Wirtschaft und Politik berufen sich Mantra artig immer auf die „Einhaltung der Grenzwerte“. Situationselastisch verordnete Grenzwerte werden nicht (oder nur fallweise) überschritten. Folglich – keine Gefahr für Mensch und Umwelt. Das Problem ist nur, für Vertrauen in die Politik und Behörden gibt es keinen Grenzwert. Deshalb müssen Grenzwertüberschreiter auch nichts fürchten. Im Gegenteil! Ist der Ruf erst ruiniert, lebt es sich ganz ungeniert. Für betroffene Bürger heißt das Doppelmühle. Sie kommen aus dem Schlamassel nicht mehr raus. So eine Doppelmühle hat Kärntens Landeshauptmann Peter Kaiser schon mehrfach gebaut und macht sie beliebig auf oder zu. Jedes Mal, wenn er die Mühle schließt, ist ein Gesundheitsstein weniger am Spielfeld. Vor ein paar Wochen wurde bekannt, dass Kaiser in Slowenien bei den dortigen Parteifreunden für „seine“ Industrie interveniert hat. Slowenien erdreiste sich nämlich, die Umweltauflagen für die in Slowenien ansässige, Kärntner Zementindustrie, zu verschärfen. Die Kärntner drohten daraufhin mit wirtschaftlichen Konsequenzen. Kaiser bestreitet auf Nachfrage jede Intervention zugunsten der Industrie, gibt aber zu, in Slowenien über die Kärntner Zementindustrie „gesprochen“ zu haben. Das ist im politischen Austausch zwar nicht verboten, allerdings wurde inzwischen auch bekannt, dass in Slowenien bereits an der Abschwächung des verschärften Umweltgesetzes gearbeitet wird.

Geteiltes Leid ist halbes Leid. Erstmals trafen sich Mitglieder von Bürgerinitiativen aus Slowenien und Kärnten im Görtschitztal zum Gedankenaustausch. Bild: Peter Baumgartner

Anders als in Kärnten, ist die Zivilgesellschaft in Slowenien äußerst aktiv. Sowohl die NGOs, als auch in der Gesamtbevölkerung, sind Umweltinteressen stark verankert und der Umweltschutz wird massiv eingefordert. Anders als in Kärnten, ist auch die Jugend stark in regionalen Umweltangelegenheit aktiv. Für die Verschärfung der Umweltgesetzgebung in der Zementindustrie wurden zum Beispiel binnen kürzester Zeit 6000 Unterschriften gesammelt.

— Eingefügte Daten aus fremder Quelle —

(* ===== verification/GoStrings.v ===== *)
(** * Go strings and decimal integers

    The operations of the Go packages [strings], [sort], [strconv] and
    [math/big] that the sources use, on byte strings: a Go [string] is a
    sequence of bytes, and a Rocq [string] is a sequence of 8-bit characters.
    The second half relates the textual form of an integer to its value:
    [big.Int.String], [strconv.FormatUint], [big.Int.SetString] in base 10 and
    [strconv.ParseUint]. *)

From S2P Require Import Prelude.
From Stdlib Require Import Ascii.
Open Scope string_scope.
Open Scope Z_scope.

Definition byte_of (c : ascii) : Z := Z.of_N (N_of_ascii c).
Definition of_byte (z : Z) : ascii := ascii_of_N (Z.to_N z).
Definition go_len (s : string) : Z := Z.of_nat (String.length s).

Fixpoint str (bytes : list Z) : string :=
  match bytes with
  | [] => ""
  | b :: rest => String (of_byte b) (str rest)
  end.

(** [[]byte(s)] *)
Fixpoint string_bytes (s : string) : list Z :=
  match s with
  | "" => []
  | String c r => byte_of c :: string_bytes r
  end.

(** [strings.ToUpper] on ASCII text *)
Definition upper_ascii (c : ascii) : ascii :=
  let n := byte_of c in if (97 <=? n) && (n <=? 122) then of_byte (n - 32) else c.
Fixpoint ToUpper (s : string) : string :=
  match s with
  | "" => ""
  | String c s' => String (upper_ascii c) (ToUpper s')
  end.

Fixpoint rev_string_onto (s acc : string) : string :=
  match s with
  | "" => acc
  | String c r => rev_string_onto r (String c acc)
  end.
Definition rev_string (s : string) : string := rev_string_onto s "".

Fixpoint HasPrefix (s prefix : string) : bool :=
  match prefix, s with
  | "", _ => true
  | String p prefix', String c s' => Ascii.eqb p c && HasPrefix s' prefix'
  | String _ _, "" => false
  end.

Fixpoint drop_bytes (n : nat) (s : string) : string :=
  match n, s with
  | O, _ => s
  | S n', String _ s' => drop_bytes n' s'
  | S _, "" => ""
  end.

Definition TrimPrefix (s prefix : string) : string :=
  if HasPrefix s prefix then drop_bytes (String.length prefix) s else s.

Definition HasSuffix (s suffix : string) : bool :=
  HasPrefix (rev_string s) (rev_string suffix).

Definition TrimSuffix (s suffix : string) : string :=
  if HasSuffix s suffix
  then rev_string (drop_bytes (String.length suffix) (rev_string s)) else s.

(** The UTF-8 encodings of the runes for which [unicode.IsSpace] holds. *)
Definition space_runes : list string :=
  map str ([ [9]; [10]; [11]; [12]; [13]; [32]; [194; 133]; [194; 160];
             [225; 154; 128] ]
           ++ map (fun k => [226; 128; k]) [128;129;130;131;132;133;134;135;136;137;138;168;169;175]
           ++ [ [226; 129; 159]; [227; 128; 128] ]).
(** What [NewEnvelope] checked, and the two halves of a round trip. *)
Lemma NewEnvelope_Ok {M} `{Validatable M} id messageType (message : M) e :
  NewEnvelope id messageType message = Ok e ->
  e = mkEnvelope ProtocolVersion messageType id (Some (Marshal message))
  /\ is_blank id = false /\ knownMessageType messageType = true /\ Validate message = Ok tt.
Proof.
  unfold NewEnvelope. intros He. destruct (is_blank id || _) eqn:G; [done|].
  apply orb_false_iff in G as [Gi Gt]. apply negb_false_iff in Gt.
  destruct (Validate message) as [[]|] eqn:V; [|done]. by injection He as <-.
Qed.

Lemma DecodeEnvelope_json parse data maximumBytes id messageType body :
  is_blank id = false -> knownMessageType messageType = true -> utf8 id ->
  parse data = Some (envelope_json (mkEnvelope ProtocolVersion messageType id (Some body))) ->
  0 < go_len data <= maximumBytes ->
  DecodeEnvelope parse data maximumBytes = Ok (mkEnvelope ProtocolVersion messageType id (Some body)).
Proof.
  intros Gi Gt Hid Hp Hl. unfold DecodeEnvelope, decodeStrict. replace (maximumBytes <=? 0) with false by lia.
  rewrite take_bytes_all by (unfold go_len in Hl; lia). replace (maximumBytes <? go_len data) with false by lia.
  rewrite Hp. erewrite decode_envelope_json; [|done|by apply known_utf8|done|cbn; unfold ProtocolVersion; lia].
  cbn [env_Version env_ID env_Type env_Body]. by rewrite Gi, Gt.
Qed.

Lemma DecodeBody_Marshal {M} `{Codec M} version messageType id (message : M) :
  representable message -> Validate message = Ok tt ->
  DecodeBody (mkEnvelope version messageType id (Some (Marshal message))) = Ok message.
Proof. intros Hm V. unfold DecodeBody. cbn [env_Body]. rewrite decode_Marshal by done. by rewrite V. Qed.

(** Round trip through the wire: an envelope built from a valid message and
    written as a JSON document of at most [maximumBytes] bytes is decoded to
    the same envelope, and its body to the same message. *)
Theorem Envelope_roundtrip {M} `{Codec M} (parse : string -> option json)
    (id messageType : string) (message : M) (e : Envelope) (data : string) (maximumBytes : Z) :
  NewEnvelope id messageType message = Ok e ->
  representable message -> utf8 id ->
  parse data = Some (envelope_json e) -> 0 < go_len data <= maximumBytes ->
  DecodeEnvelope parse data maximumBytes = Ok e /\ DecodeBody e = Ok message.
Proof.
  intros He Hm Hid Hp Hl. apply NewEnvelope_Ok in He as (-> & Gi & Gt & V).
  split; [by apply DecodeEnvelope_json|by apply DecodeBody_Marshal].
Qed.

Definition sample_chunk : OutputChunk := mkOutputChunk "r1" 2 "hi" false 0 5 0 "".
Definition sample_parse (data : string) : option json :=
  if Ascii.eqb "{" (match data with String c _ => c | "" => " "%char end)
  then Some (JObj [("version", JNum "1"); ("type", JStr "output_chunk"); ("id", JStr "c1");
    ("body", JObj [("request_id", JStr "r1"); ("sequence", JNum "2"); ("data", JStr "hi"); ("output_tokens", JNum "5")])])
  else None.

Lemma Envelope_roundtrip_witness :
  exists e, NewEnvelope "c1" MessageOutputChunk sample_chunk = Ok e
  /\ DecodeEnvelope sample_parse "{...}" 100 = Ok e /\ DecodeBody e = Ok sample_chunk.
Proof.
  eexists. split; [reflexivity|].
  apply (Envelope_roundtrip sample_parse "c1" MessageOutputChunk sample_chunk _ "{...}" 100);
    [reflexivity| |reflexivity|reflexivity|vm_compute; split; [reflexivity|discriminate]].
  repeat split; try reflexivity; vm_compute; discriminate.
Defined.

(** ** Properties of workspace validation *)
Definition proper_element (e : string) : Prop := e <> "" /\ e <> "." /\ e <> "..".

(** The stack of [clean_elements]: proper elements on top of [".."]s. *)
Inductive cleaned : list string -> Prop :=
| cleaned_up n : cleaned (replicate n "..")
| cleaned_proper e out : proper_element e -> cleaned out -> cleaned (e :: out).

Lemma cleaned_tail e out : cleaned (e :: out) -> e <> ".." -> cleaned out.
Proof.
  intros H He. inversion H as [[|n] E|]; subst; done.
Qed.

Lemma cleaned_dots out : cleaned (".." :: out) -> exists n, out = replicate n "..".
Proof.
  intros H. inversion H as [[|n] E|e o [? [? ?]]]; subst; try done.
  by exists n.
Qed.

Lemma clean_elements_cleaned elements : forall out,
  Forall (fun e => ContainsByte e "/" = false) elements -> Forall (fun e => ContainsByte e "/" = false) out ->
  cleaned out ->
  cleaned (clean_elements false elements out)
  /\ Forall (fun e => ContainsByte e "/" = false) (clean_elements false elements out).
Proof.
  induction elements as [|e rest IH]; intros out He Ho Hc; [done|].
  apply Forall_cons in He as [He Hr]. cbn [clean_elements].
  destruct (String.eqb_spec e ""); [by apply IH|].
  destruct (String.eqb_spec e "."); [by apply IH|].
  cbn [orb]. destruct (String.eqb_spec e "..") as [->|Hdd].
  - destruct out as [|prev out']; [apply IH; [done|by constructor|by apply (cleaned_up 1)]|].
    apply Forall_cons in Ho as [Hp Ho].
    destruct (String.eqb_spec prev "..") as [->|Hprev].
    + apply IH; [done|by repeat constructor|].
      apply cleaned_dots in Hc as [k ->]. apply (cleaned_up (S (S k))).
    + apply IH; [done|done|]. by apply cleaned_tail in Hc.
  - apply IH; [done|by constructor|by constructor].
Qed.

Im Gemeindegebiet Kanal ob Soči, im Soča-Tal, wo auch das Zementwerk steht, vertritt der Bürgermeister Miha Stegel zu 100 Prozent die Gesundheit der Gemeindebürger. Stegel finanzierte auch aktiv die wissenschaftliche Untersuchung der örtlichen Luftverschmutzung, die für ganz Europa neue Erkenntnisse brachte. Sein Wahlspruch: Gesundheit vor finanziellem Nutzen. Ein Amtsverständnis, dass man in Kärnten nur ganz selten findet. Es bleibt der Bevölkerung also nichts anderes übrig, als selber den Job der Politiker/Beamten zu machen und sich selber um die Gesundheit zu kümmern. Neuerdings gibt es einen grenzüberschreitenden Gedankenaustausch zwischen Kärntner und Slowenischen Opfern der Zementindustrie. Geteiltes Leid ist halbes Leid. Man wird sehen, was der wechselseitige Erfahrungsaustausch bis zum nächsten Jubiläum bringt.